Shelf-Life of ɛ-Lysyl-3-(Trimethylstannyl)Benzamide Immunoconjugates, Precursors for 211At Labeling of Antibodies

Publication: Cancer Biotherapy and Radiopharmaceuticals
Volume 30, Issue Number 1

Abstract

Astatine-211 is possibly the most promising radionuclide for targeted α-particle therapy when it comes to the treatment of occult disseminated cancer. Preclinical research has proven effective, and patient studies have been initiated based on these results. However, a lack of production capacity and the complex radiochemistry of 211At are major obstacles for research and prospective clinical applications. In the present study, astatination of immunoconjugates, already prepared well in advance before radiolabeling, was performed to investigate the possibility of formulating a kit-like reagent for the production of 211At radiopharmaceuticals. The shelf-life of ɛ-lysyl-3-(trimethylstannyl)benzamide immunoconjugates was evaluated, that is, the effect of different storage times on the quality of the immunoconjugates.
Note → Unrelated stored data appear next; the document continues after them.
(** X7.  The layout of a record, for a header with at most ten
    magnitudes: an optional four-byte identifier, read as a [float] for
    the catalog, GSC and Tycho kinds and as a 32-bit integer for the
    integer kind; right ascension and declination as two doubles; two
    spectral-type characters; the magnitudes; then either two [float]
    proper motions or one [double] radial velocity, whichever the header
    announces.  Fields the header does not announce are zero in the
    decoded star. *)
Theorem X7_record_layout (h : Header.t) (data : buffer) (p : Z) (star : Star.t) :
  parseStar h data p = Done star ->
  0 <= Header.numMagnitudes h <= 10 ->
  parse_double data (p + id_bytes h) (Header.littleEndian h)
  = Done (Star.rightAscension star)
  /\ parse_double data (p + id_bytes h + 8) (Header.littleEndian h)
     = Done (Star.declination star)
  /\ (exists b0 b1,
        byte_at data (p + id_bytes h + 16) = Done b0
        /\ byte_at data (p + id_bytes h + 17) = Done b1
        /\ Star.spectralType star = [b0; b1; x00])
  /\ (1 <= Header.starId h <= 3 ->
      exists x, parse_float data p (Header.littleEndian h) = Done x
                /\ Star.starId star = IEEE.f64_of_f32 x)
  /\ (Header.starId h = Header.INTEGER_STAR_ID ->
      exists n, parse_int32 data p (Header.littleEndian h) = Done n
                /\ Star.starId star = IEEE.f64_of_int n)
  /\ (id_bytes h = 0 -> Star.starId star = IEEE.zero64)
  /\ (Header.properMotion h = Header.PROPER_MOTION ->
      parse_float data (p + name_offset h - 8) (Header.littleEndian h)
      = Done (Star.pm_rightAscension (Star.properMotion star))
      /\ parse_float data (p + name_offset h - 4) (Header.littleEndian h)
         = Done (Star.pm_declination (Star.properMotion star))
      /\ Star.radialVelocity star = IEEE.zero64)
  /\ (Header.properMotion h = Header.RADIAL_VELOCITY ->
      parse_double data (p + name_offset h - 8) (Header.littleEndian h)
      = Done (Star.radialVelocity star)
      /\ Star.properMotion star = Star.mkpm 0 0)
  /\ (motion_bytes h = 0 ->
      Star.properMotion star = Star.mkpm 0 0
      /\ Star.radialVelocity star = IEEE.zero64).
Proof.
  intros H Hmag. unfold parseStar in H.
  inv_bind H. rename v into idf, E into Eid.
  assert (Hid : snd idf = id_bytes h
                /\ (1 <= Header.starId h <= 3 ->
                    exists x, parse_float data p (Header.littleEndian h) = Done x
                              /\ fst idf = IEEE.f64_of_f32 x)
                /\ (Header.starId h = Header.INTEGER_STAR_ID ->
                    exists n, parse_int32 data p (Header.littleEndian h) = Done n
                              /\ fst idf = IEEE.f64_of_int n)
                /\ (id_bytes h = 0 -> fst idf = IEEE.zero64)).
  { unfold id_bytes. clear H. rewrite Z.add_0_r in Eid.
    unfold Header.CATALOG_STAR_ID, Header.GSC_STAR_ID, Header.TYCHO_STAR_ID,
      Header.INTEGER_STAR_ID in *.
    destruct (Z.eqb_spec (Header.starId h) 1) as [E1 | E1];
      destruct (Z.eqb_spec (Header.starId h) 2) as [E2 | E2];
      destruct (Z.eqb_spec (Header.starId h) 3) as [E3 | E3];
      destruct (Z.eqb_spec (Header.starId h) 4) as [E4 | E4];
      cbn [orb] in *; try lia;
      try (inv_bind Eid; apply Done_inj in Eid; subst idf; cbn [fst snd];
           split; [reflexivity | ];
           split; [(intros _; eexists; split; [eassumption | reflexivity]) || lia | ];
           split; [(intros; eexists; split; [eassumption | reflexivity]) || lia | ];
           intros; lia).
    apply Done_inj in Eid. subst idf. cbn [fst snd].
    split; [reflexivity | ]. split; [lia | ]. split; [lia | reflexivity]. }
  destruct Hid as (Hcur0 & Hfloat & Hint & Hnone). clear Eid.
  inv_bind H. rename E into Era.
  inv_bind H. rename E into Edec.
  inv_bind H. rename E into Es0.
  inv_bind H. rename E into Es1.
  inv_bind H. rename E into Emag.
  destruct v3 as [mag cursor]. cbn [fst snd] in H.
  pose proof (id_bytes_range h) as Hidb.
  assert (Hcur : cursor = magnitudes_offset h + 2 * Header.numMagnitudes h).
  { apply magnitudes_cursor in Emag; unfold CInt.INT_MAX; try lia.
    unfold magnitudes_offset. lia. }
  inv_bind H. rename E into Epm.
  assert (Hpm : (Header.properMotion h = Header.PROPER_MOTION ->
                 parse_float data (p + name_offset h - 8) (Header.littleEndian h)
                 = Done (fst (fst (fst v3)))
                 /\ parse_float data (p + name_offset h - 4) (Header.littleEndian h)
                    = Done (snd (fst (fst v3)))
                 /\ snd (fst v3) = IEEE.zero64)
                /\ (Header.properMotion h = Header.RADIAL_VELOCITY ->
                    parse_double data (p + name_offset h - 8) (Header.littleEndian h)
                    = Done (snd (fst v3))
                    /\ fst (fst (fst v3)) = 0 /\ snd (fst (fst v3)) = 0)
                /\ (motion_bytes h = 0 ->
                    fst (fst (fst v3)) = 0 /\ snd (fst (fst v3)) = 0
                    /\ snd (fst v3) = IEEE.zero64)).
  { unfold name_offset, motion_bytes. clear H. rewrite Hcur in Epm.
    unfold Header.PROPER_MOTION, Header.RADIAL_VELOCITY in *.
    destruct (Z.eqb_spec (Header.properMotion h) 1) as [E1 | E1];
      destruct (Z.eqb_spec (Header.properMotion h) 2) as [E2 | E2];
      cbn [orb] in *; try lia.
    - inv_bind Epm. inv_bind Epm. apply Done_inj in Epm. subst v3. cbn [fst snd].
      split; [intros _ | split; [lia | intros; lia]].
      split; [ | split; [ | reflexivity]].
      + etransitivity; [ | exact E]. f_equal. lia.
      + etransitivity; [ | exact E0]. f_equal. lia.
    - inv_bind Epm. apply Done_inj in Epm. subst v3. cbn [fst snd].
      split; [lia | ]. split; [intros _ | intros; lia].
      split; [ | split; reflexivity].
      etransitivity; [ | exact E]. f_equal. lia.
    - apply Done_inj in Epm. subst v3. cbn [fst snd].
      split; [lia | ]. split; [lia | ]. intros _. repeat split. }
  clear Epm. destruct v3 as [[[xrpm xdpm] svel] cursor'].
  cbn [fst snd] in Hpm. destruct Hpm as (Hpm1 & Hpm2 & Hpm0).
  destruct (CInt.add (Header.starNameLength h) 1 <=? 0); [discriminate | ].
  inv_bind H. destruct mag as [mag | ]; [ | discriminate].
  apply Done_inj in H. subst star.
  cbn [Star.rightAscension Star.declination Star.spectralType Star.starId
       Star.properMotion Star.radialVelocity Star.pm_rightAscension
       Star.pm_declination].
  rewrite Hcur0 in *.
  split; [exact Era | ].
  split; [etransitivity; [ | exact Edec]; f_equal; lia | ].
  split.
  { exists v1, v2. split; [etransitivity; [ | exact Es0]; f_equal; lia | ].
    split; [etransitivity; [ | exact Es1]; f_equal; lia | reflexivity]. }
  split; [exact Hfloat | ]. split; [exact Hint | ]. split; [exact Hnone | ].
  split; [exact Hpm1 | ].
  split.
  { intros Hrv. destruct (Hpm2 Hrv) as (Hv & -> & ->). split; [exact Hv | reflexivity]. }
  intros Hno. destruct (Hpm0 Hno) as (-> & -> & ->). split; reflexivity.
Qed.

(** [X7_record_layout] on the first record of the sample catalog, which
    has neither identifier nor motion fields. *)
Lemma X7_record_layout_witness :
  parse_double catalog_abc 28 true = Done 4608238818662570488
  /\ parse_double catalog_abc 36 true = Done 13830443255664994741.
Proof.
  pose proof (X7_record_layout header_abc catalog_abc 28) as L.
  let r := eval vm_compute in (parseStar header_abc catalog_abc 28) in
  match r with Done ?s => specialize (L s) end.
  destruct (L eq_refl) as (Hra & Hdec & _); [vm_compute; split; discriminate | ].
  split; [exact Hra | exact Hdec].
Defined.

(** *** A record read from another place *)

Section SameBytes.

Variables (data : buffer) (p : Z) (data' : buffer) (p' : Z).
Hypothesis Hsame : same_bytes data p data' p'.

Lemma at_same (k v : Z) :
  at_ data (p + k) = Done v -> at_ data' (p' + k) = Done v.
Proof.
  unfold at_. intros H. inv_bind H. rewrite (Hsame _ _ E). exact H.
Qed.

(** One read of a field: the same read succeeds in the other buffer. *)
Ltac step_same H :=
  let v := fresh "d" in
  let E := fresh "R" in
  apply bind_Done in H; destruct H as (v & E & H);
  first [ apply at_same in E
        | rewrite <- Z.add_assoc in E; apply at_same in E;
          rewrite Z.add_assoc in E ];
  rewrite E; cbn [bind].

Lemma parse_int16_same (c : Z) (le : bool) (v : Z) :
  parse_int16 data (p + c) le = Done v -> parse_int16 data' (p' + c) le = Done v.
Proof. unfold parse_int16. intros H. do 2 step_same H. exact H. Qed.

Lemma parse_int32_same (c : Z) (le : bool) (v : Z) :
  parse_int32 data (p + c) le = Done v -> parse_int32 data' (p' + c) le = Done v.
Proof. unfold parse_int32. intros H. do 4 step_same H. exact H. Qed.

Lemma parse_float_same (c : Z) (le : bool) (v : Z) :
  parse_float data (p + c) le = Done v -> parse_float data' (p' + c) le = Done v.
Proof. unfold parse_float. intros H. do 4 step_same H. exact H. Qed.

Lemma parse_double_same (c : Z) (le : bool) (v : Z) :
  parse_double data (p + c) le = Done v -> parse_double data' (p' + c) le = Done v.
Proof. unfold parse_double. intros H. do 8 step_same H. exact H. Qed.

Lemma strncpy_same (n : nat) (c : Z) (l : list byte) :
  strncpy data (p + c) n = Done l -> strncpy data' (p' + c) n = Done l.
Proof.
  revert c l. induction n as [ | n IH]; intros c l H; [exact H | ].
  cbn [strncpy] in *. inv_bind H. rewrite (Hsame _ _ E). cbn [bind].
  destruct (is_nul v); [exact H | ].
  inv_bind H. rewrite <- Z.add_assoc in E0. rewrite <- Z.add_assoc.
  rewrite (IH _ _ E0). exact H.
Qed.

Lemma magnitudes_same (h : Header.t) (n : nat) (i cursor : Z) (mag : option Z)
      (r : option Z * Z) :
  magnitudes h data p n i cursor mag = Done r ->
  magnitudes h data' p' n i cursor mag = Done r.
Proof.
  revert i cursor mag. induction n as [ | n IH]; intros i cursor mag H; [exact H | ].
  cbn [magnitudes] in *.
  destruct (Header.apparentMagnitude h) as [a | ]; [ | discriminate].
  inv_bind H.
  assert (E' : (if i =? a
                then m <- parse_int16 data' (p' + cursor) (Header.littleEndian h) ;;
                     Done (Some m)
                else Done mag) = Done v).
  { destruct (i =? a); [ | exact E].
    inv_bind E. rewrite (parse_int16_same _ _ _ E0). exact E. }
  rewrite E'. cbn [bind]. apply IH. exact H.
Qed.

Lemma parseStar_same (h : Header.t) (star : Star.t) :
  parseStar h data p = Done star -> parseStar h data' p' = Done star.
Proof.
  unfold parseStar. intros H.
  inv_bind H.
  match goal with
  | |- bind ?c _ = _ => assert (E' : c = Done v)
  end.
  { destruct ((Header.starId h =? Header.CATALOG_STAR_ID)
              || (Header.starId h =? Header.GSC_STAR_ID)
              || (Header.starId h =? Header.TYCHO_STAR_ID)).
    - inv_bind E. rewrite (parse_float_same _ _ _ E0). exact E.
    - destruct (Header.starId h =? Header.INTEGER_STAR_ID); [ | exact E].
      inv_bind E. rewrite (parse_int32_same _ _ _ E0). exact E. }
  rewrite E'. cbn [bind]. clear E E'.
  inv_bind H. rewrite (parse_double_same _ _ _ E). cbn [bind].
  inv_bind H. rewrite (parse_double_same _ _ _ E0). cbn [bind].
  inv_bind H. rewrite (Hsame _ _ E1). cbn [bind].
  inv_bind H. rewrite (Hsame _ _ E2). cbn [bind].
  inv_bind H. rewrite (magnitudes_same _ _ _ _ _ _ E3). cbn [bind].
  inv_bind H.
  match goal with
  | |- bind ?c _ = _ => assert (E' : c = Done v5)
  end.
  { destruct (Header.properMotion h =? Header.PROPER_MOTION).
    - inv_bind E4. inv_bind E4.
      rewrite (parse_float_same _ _ _ E5). cbn [bind].
      rewrite (parse_float_same _ _ _ E6). exact E4.
    - destruct (Header.properMotion h =? Header.RADIAL_VELOCITY); [ | exact E4].
      inv_bind E4. rewrite (parse_double_same _ _ _ E5). exact E4. }
  rewrite E'. cbn [bind]. clear E4 E'.
  destruct v5 as [[[xrpm xdpm] svel] cursor].
  destruct (CInt.add (Header.starNameLength h) 1 <=? 0); [discriminate | ].
  inv_bind H.
  match goal with
  | |- bind ?c _ = _ => assert (E' : c = Done v5)
  end.
  { destruct (0 <? Header.starNameLength h); [ | exact E4].
    apply strncpy_same. exact E4. }
  rewrite E'. exact H.
Qed.
(** Lines 327-331 and 333-337: a cache read back two entries at a time;
    [pts[i+1]] on a list of odd length raises [IndexError]. *)
Fixpoint render_pts (s_ang c_ang : Q) (cx cy : Z) (col : Color)
    (pts : list Z) : option (list DrawCall) :=
  match pts with
  | [] => Some []
  | [_] => None
  | px :: py :: pts' =>
      let '(x, y) := logo_pixel s_ang c_ang cx cy (inject_Z px) (inject_Z py) in
      match render_pts s_ang c_ang cx cy col pts' with
      | Some calls => Some (pixel x y col :: calls)
      | None => None
      end
  end.

(** Lines 339-344: one pixel for each active pile particle. *)
Definition render_pile (s_ang c_ang : Q) (cx cy : Z) (pl : Pile)
  : list DrawCall :=
  flat_map
    (fun i =>
       if pl_act pl !!! i : bool
       then
         let '(x, y) :=
           logo_pixel s_ang c_ang cx cy (pl_rx pl !!! i) (pl_ry pl !!! i) in
         [pixel x y TFT_WHITE]
       else [])
    (seq 0 MAX_PILE).

(** Lines 346-360: the help texts of the two stages. *)
Definition render_ui (st : StateDict) : list DrawCall :=
  if stage st =? 0 then
    [text 10 10 "WAIT 5 SECONDS..."%string TFT_YELLOW;
     text 10 25 "[ESC]: EXIT"%string TFT_YELLOW]
  else if stage st =? 1 then
    let rot_status := if negb (rot st) then "PAUSED"%string else "ROTATING"%string in
    [text 5 5 (String.append "[G]: "%string rot_status) TFT_YELLOW;
     text 5 20 "[R]: RESET"%string TFT_YELLOW;
     text 5 35 "[ESC]: EXIT"%string TFT_YELLOW]
  else [].
(** X11.  The steps of a shuffle play, once the playlist is fetched with a
    positive track count and the play command is accepted: the play
    command, a pause of 500 ms, then the request to switch shuffle on.
    When that request fails, the failure is written to the log and the
    play still returns its message. *)
Theorem PlayPlaylist_shuffle_sequence
        (fuel : nat) (client : Client) (draw : Z)
        (deviceName playlistInput : string)
        (devices : list PlayerDevice) (target : PlayerDevice)
        (playlistID : string) (calls : list Event) (playlist : FullPlaylist) :
  PlayerDevices client = Ok devices ->
  nth_error devices (targetIndex deviceName devices) = Some target ->
  resolvePlaylistIDQuiet EqualFold fuel client playlistInput
  = (Done (Ok playlistID), calls) ->
  GetPlaylist client playlistID = Ok playlist ->
  0 < int_wrap (TracksTotal playlist) ->
  PlayOpt client (mkPlayOptions
                    (Some (DeviceID target))
                    (Some ("spotify:playlist:" ++ playlistID)%string)
                    (Some (draw mod int_wrap (TracksTotal playlist)))) = None ->
  (exists message,
      outcome (PlayPlaylist EqualFold fuel (Some client) draw deviceName
                            playlistInput true) = Done (Ok message))
  /\ trace (PlayPlaylist EqualFold fuel (Some client) draw deviceName
                         playlistInput true)
     = CallPlayerDevices
         :: calls
         ++ [ CallGetPlaylist playlistID;
              CallPlayOpt (mkPlayOptions
                             (Some (DeviceID target))
                             (Some ("spotify:playlist:" ++ playlistID)%string)
                             (Some (draw mod int_wrap (TracksTotal playlist))));
              Sleep 500;
              CallShuffle true ]
         ++ match Shuffle client true with
            | Some err => [Log ("Warning: Failed to enable shuffle: "
                                ++ ErrorText err)%string]
            | None => []
            end.
Proof.
  intros Hdev Htarget Hres Hget Hpos Hplay.
  rewrite (PlayPlaylist_prefix EqualFold fuel client draw deviceName
             playlistInput true devices target playlistID calls playlist _
             Hdev Htarget Hres Hget eq_refl).
  cbv zeta. unfold Intn.
  assert (Hn : (int_wrap (TracksTotal playlist) <=? 0) = false)
    by (apply Z.leb_gt; exact Hpos).
  rewrite Hn, bind_ret. unfold callPlayOpt.
  rewrite bind_emit_ret. cbn [OptDeviceID PlaybackContext]. rewrite Hplay.
  rewrite bind_emit. unfold callShuffle. rewrite bind_emit_ret.
  destruct (Shuffle client true) as [err|].
  - rewrite bind_emit. cbn [outcome trace fst snd ret].
    split; [now eexists | reflexivity].
  - rewrite bind_ret. cbn [outcome trace fst snd ret].
    split; [now eexists | reflexivity].
Qed.
(** The file name is bound to the text of another token, which is known
    too: the second token of the template is replaced, the text put in for
    the first is not. *)
Lemma BindArgVars_single_pass_witness :
  BindArgVars_returns false
    (Some {[ "{FileName}" := "{FilePath}"; "{FilePath}" := "/tmp/main.go" ]})
    "cat {FileName} {FilePath}" "cat {FilePath} /tmp/main.go".
Proof.
  set (V := Some {[ "{FileName}" := "{FilePath}"; "{FilePath}" := "/tmp/main.go" ]}
             : ValMap).
  destruct (BindArgVars_single_pass false V) as (_ & _ & _ & Hres).
  destruct (Hres [("cat ", "FileName"); (" ", "FilePath")] "") as [_ Hret].
  - repeat apply Forall_cons_2; try apply Forall_nil_2;
      (split; [split; by_decide | split; [|by_decide]]);
      (split; [by_decide | split; [reflexivity | by vm_compute; eauto]]).
  - apply Hret. left. by_decide.
Defined.

End Single_pass_claim.

(** ** The events of a command chain *)

Section Log_facts.

Context `{PathLib} (env : Env).

Lemma runs_app l1 l2 : runs (l1 ++ l2) = runs l1 ++ runs l2.
Proof. apply omap_app. Qed.

Lemma saves_app l1 l2 : saves (l1 ++ l2) = saves l1 ++ saves l2.
Proof. apply omap_app. Qed.

Lemma FindOrMakeCmdBuf_log cmdNm clear w :
  log (FindOrMakeCmdBuf cmdNm clear w).1.1 = log w.
Proof.
  unfold FindOrMakeCmdBuf.
  destruct (CmdBufs (ge w)); cbn; repeat case_match; done.
Qed.

Lemma FindOrMakeMainTab_log label sel w :
  log (FindOrMakeMainTab label sel w).1
  = log w ++ (if sel then [SelectTab label] else []).
Proof.
  unfold FindOrMakeMainTab.
  destruct (TabByName _ _), sel; cbn; by rewrite ?app_nil_r.
Qed.

Lemma FindOrMakeCmdTab_log cmdNm sel clearBuf w :
  log (FindOrMakeCmdTab cmdNm sel clearBuf w).1.1.1
  = log w ++ (if sel then [SelectTab cmdNm] else []).
Proof.
  unfold FindOrMakeCmdTab.
  pose proof (FindOrMakeCmdBuf_log cmdNm clearBuf w) as H1.
  destruct (FindOrMakeCmdBuf cmdNm clearBuf w) as [[w1 buf] nw]. cbn [fst] in H1.
  unfold FindOrMakeMainTabTextView.
  pose proof (FindOrMakeMainTab_log cmdNm sel w1) as H2.
  destruct (FindOrMakeMainTab cmdNm sel w1) as [w2 idx]. cbn [fst] in *.
  change (log (SetBuf idx buf w2)) with (log w2). by rewrite H2, H1.
Qed.

(** The events of one command: a name of the catalog selects its tab, if
    asked to, and runs; another name is reported. *)
Lemma ExecCmdName_log cmdNm sel clearBuf w :
  ∃ b, log (ExecCmdName env cmdNm sel clearBuf w)
       = log w ++ (if bool_decide (cmdNm ∈ AvailCmds env)
                   then (if sel then [SelectTab cmdNm] else []) ++ [CmdRun cmdNm b]
                   else [PromptDialog "Command not found"]).
Proof.
  unfold ExecCmdName, CmdByName. case_bool_decide; cbn [negb].
  - pose proof (FindOrMakeCmdTab_log cmdNm sel clearBuf (Gide_SetArgVarVals w)) as H1.
    destruct (FindOrMakeCmdTab _ _ _ _) as [[[w2 cbuf] idx] nw]. cbn [fst] in H1.
    exists cbuf. cbn. rewrite H1. cbn. by rewrite <- app_assoc.
  - by exists 1%positive.
Qed.

Lemma ExecCmdNameFileNode_log fn cmdNm sel clearBuf w :
  ∃ b, log (ExecCmdNameFileNode env fn cmdNm sel clearBuf w)
       = log w ++ (if bool_decide (cmdNm ∈ AvailCmds env)
                   then (if sel then [SelectTab cmdNm] else []) ++ [CmdRun cmdNm b]
                   else [PromptDialog "Command not found"]).
Proof.
  unfold ExecCmdNameFileNode, CmdByName. case_bool_decide; cbn [negb].
  - match goal with |- context [FindOrMakeCmdTab _ _ _ ?w'] =>
      pose proof (FindOrMakeCmdTab_log cmdNm sel clearBuf w') as H1;
      destruct (FindOrMakeCmdTab cmdNm sel clearBuf w') as [[[w2 cbuf] idx] nw]
    end.
    cbn [fst] in H1. exists cbuf. cbn. rewrite H1. cbn. by rewrite <- app_assoc.
  - by exists 1%positive.
Qed.

Lemma ExecCmds_runs cmdNms sel clearBuf w :
  runs (log (ExecCmds env cmdNms sel clearBuf w))
  = runs (log w) ++ filter (λ nm, nm ∈ AvailCmds env) cmdNms
  ∧ saves (log (ExecCmds env cmdNms sel clearBuf w)) = saves (log w).
Proof.
  revert w. induction cmdNms as [|nm rest IH]; intros w; cbn [ExecCmds].
  - by rewrite filter_nil, app_nil_r.
  - destruct (IH (ExecCmdName env nm sel clearBuf w)) as [IH1 IH2].
    rewrite IH1, IH2.
    destruct (ExecCmdName_log nm sel clearBuf w) as [b ->].
    rewrite runs_app, saves_app, filter_cons.
    case_bool_decide; case_decide; try done; destruct sel; cbn;
      by rewrite ?app_nil_r, <- ?app_assoc.
Qed.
The quality being referred to is the capacity to maintain a good radiochemical yield and good cell-binding property after labeling with 211At. The stability of the conjugates was found to be pH dependent with high stability at pH≥7 and less stability at pH≤5.5. The immunoconjugates (based on trastuzumab) could be kept for more than 3 months in a phosphate buffered saline solution (pH 7.4) at 4°C before labeling, without compromising the quality of the labeled product. The conjugates are also unaffected by storage at −20°C. Conjugates with a good shelf-life compatible with distant shipping as well as improved radiochemistry are important steps to facilitate further clinical progress with 211At.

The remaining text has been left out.